Definition resolvePath (path : option jstr) (sender : SenderInfo) (contacts : list Contact)
    (config : option RadioConfig) (hopCount : option Z) : ResolvedPath :=
  let hopPrefixes := parsePathHops path hopCount in
  let inferredPathHashMode := inferPathHashMode path hopCount in
  let orInferred m := match m with Some m => Some m | None => inferredPathHashMode end in
  let senderPrefix := formatEndpointPrefix (Some sender.(si_publicKeyOrPrefix))
    (orInferred (normalizePathHashMode sender.(si_pathHashMode))) in
  let resolvedSender := {|
    ep_name := sender.(si_name); ep_prefix := senderPrefix;
    ep_lat := sender.(si_lat); ep_lon := sender.(si_lon); ep_publicKey := None |} in
  let receiverPrefix := formatEndpointPrefix (rc_public_key <$> config)
    (orInferred (normalizePathHashMode (rc_path_hash_mode <$> config))) in
  let resolvedReceiver := {|
    ep_name := truthy (rc_name <$> config) ?? js "Unknown"; ep_prefix := receiverPrefix;
    ep_lat := rc_lat <$> config; ep_lon := rc_lon <$> config;
    ep_publicKey := rc_public_key <$> config |} in
  let hops := resolve_hops contacts hopPrefixes sender.(si_lat) sender.(si_lon)
    (negb (isValidLocation sender.(si_lat) sender.(si_lon))) in
  {| rpa_sender := resolvedSender;
     rpa_hops := hops;
     rpa_receiver := resolvedReceiver;
     rpa_totalDistances := calculateTotalDistances sender.(si_lat) sender.(si_lon) hops
       (rc_lat <$> config) (rc_lon <$> config);
     rpa_hasGaps :=
       negb (isValidLocation sender.(si_lat) sender.(si_lon))
       || negb (isValidLocation (rc_lat <$> config) (rc_lon <$> config))
       || existsb (fun hop => negb (hop_located hop.(ph_matches))) hops |}.
End resolution.
Definition example_contact : Contact :=
  {| c_public_key := js "a1b2c3d4e5f60718"; c_name := Some (js "Relay"); c_type := 2; c_flags := 0;
     c_direct_path := Some (js "1a2b3c4d"); c_direct_path_len := 2; c_direct_path_hash_mode := 7;
     c_direct_path_updated_at := None; c_route_override_path := None; c_route_override_len := None;
     c_route_override_hash_mode := None; c_effective_route := None;
     c_effective_route_source := None; c_direct_route := None; c_route_override := None;
     c_last_advert := None; c_lat := Some (num_of_Z 10); c_lon := Some (num_of_Z 20);
     c_last_seen := None; c_on_radio := false; c_favorite := false; c_pinned := None;
     c_last_contacted := None; c_last_read_at := None; c_first_seen := None |}.

Lemma getEffectiveContactRoute_coherent_witness :
  (getEffectiveContactRoute example_contact).(er_source) = SrcDirect
  /\ 0 <= (getEffectiveContactRoute example_contact).(er_pathHashMode) <= 2.
Proof.
  split; [reflexivity|].
  apply (getEffectiveContactRoute_coherent example_contact eq_refl). discriminate.
Defined.

(** [inferPathHashMode] answers a mode exactly when the path is the given number of
    hops of [mode + 1] bytes each, and the mode is 0, 1 or 2. *)
Theorem inferPathHashMode_spec (path : option jstr) (hopCount : option Z) (m : Z) :
  inferPathHashMode path hopCount = Some m <->
  exists s n, truthy path = Some s /\ hopCount = Some n /\ 0 < n /\ 0 <= m <= 2
    /\ len s = 2 * (m + 1) * n.
Proof. apply inferPathHashMode_iff. Qed.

**Exercise description**
Output the data exactly, so that every line matches the original.

**Answer section**
Definition resolvePath (path : option jstr) (sender : SenderInfo) (contacts : list Contact)
    (config : option RadioConfig) (hopCount : option Z) : ResolvedPath :=
  let hopPrefixes := parsePathHops path hopCount in
  let inferredPathHashMode := inferPathHashMode path hopCount in
  let orInferred m := match m with Some m => Some m | None => inferredPathHashMode end in
  let senderPrefix := formatEndpointPrefix (Some sender.(si_publicKeyOrPrefix))
    (orInferred (normalizePathHashMode sender.(si_pathHashMode))) in
  let resolvedSender := {|
    ep_name := sender.(si_name); ep_prefix := senderPrefix;
    ep_lat := sender.(si_lat); ep_lon := sender.(si_lon); ep_publicKey := None |} in
  let receiverPrefix := formatEndpointPrefix (rc_public_key <$> config)
    (orInferred (normalizePathHashMode (rc_path_hash_mode <$> config))) in
  let resolvedReceiver := {|
    ep_name := truthy (rc_name <$> config) ?? js "Unknown"; ep_prefix := receiverPrefix;
    ep_lat := rc_lat <$> config; ep_lon := rc_lon <$> config;
    ep_publicKey := rc_public_key <$> config |} in
  let hops := resolve_hops contacts hopPrefixes sender.(si_lat) sender.(si_lon)
    (negb (isValidLocation sender.(si_lat) sender.(si_lon))) in
  {| rpa_sender := resolvedSender;
     rpa_hops := hops;
     rpa_receiver := resolvedReceiver;
     rpa_totalDistances := calculateTotalDistances sender.(si_lat) sender.(si_lon) hops
       (rc_lat <$> config) (rc_lon <$> config);
     rpa_hasGaps :=
       negb (isValidLocation sender.(si_lat) sender.(si_lon))
       || negb (isValidLocation (rc_lat <$> config) (rc_lon <$> config))
       || existsb (fun hop => negb (hop_located hop.(ph_matches))) hops |}.
End resolution.
Definition example_contact : Contact :=
  {| c_public_key := js "a1b2c3d4e5f60718"; c_name := Some (js "Relay"); c_type := 2; c_flags := 0;
     c_direct_path := Some (js "1a2b3c4d"); c_direct_path_len := 2; c_direct_path_hash_mode := 7;
     c_direct_path_updated_at := None; c_route_override_path := None; c_route_override_len := None;
     c_route_override_hash_mode := None; c_effective_route := None;
     c_effective_route_source := None; c_direct_route := None; c_route_override := None;
     c_last_advert := None; c_lat := Some (num_of_Z 10); c_lon := Some (num_of_Z 20);
     c_last_seen := None; c_on_radio := false; c_favorite := false; c_pinned := None;
     c_last_contacted := None; c_last_read_at := None; c_first_seen := None |}.

Lemma getEffectiveContactRoute_coherent_witness :
  (getEffectiveContactRoute example_contact).(er_source) = SrcDirect
  /\ 0 <= (getEffectiveContactRoute example_contact).(er_pathHashMode) <= 2.
Proof.
  split; [reflexivity|].
  apply (getEffectiveContactRoute_coherent example_contact eq_refl). discriminate.
Defined.

(** [inferPathHashMode] answers a mode exactly when the path is the given number of
    hops of [mode + 1] bytes each, and the mode is 0, 1 or 2. *)
Theorem inferPathHashMode_spec (path : option jstr) (hopCount : option Z) (m : Z) :
  inferPathHashMode path hopCount = Some m <->
  exists s n, truthy path = Some s /\ hopCount = Some n /\ 0 < n /\ 0 <= m <= 2
    /\ len s = 2 * (m + 1) * n.
Proof. apply inferPathHashMode_iff. Qed.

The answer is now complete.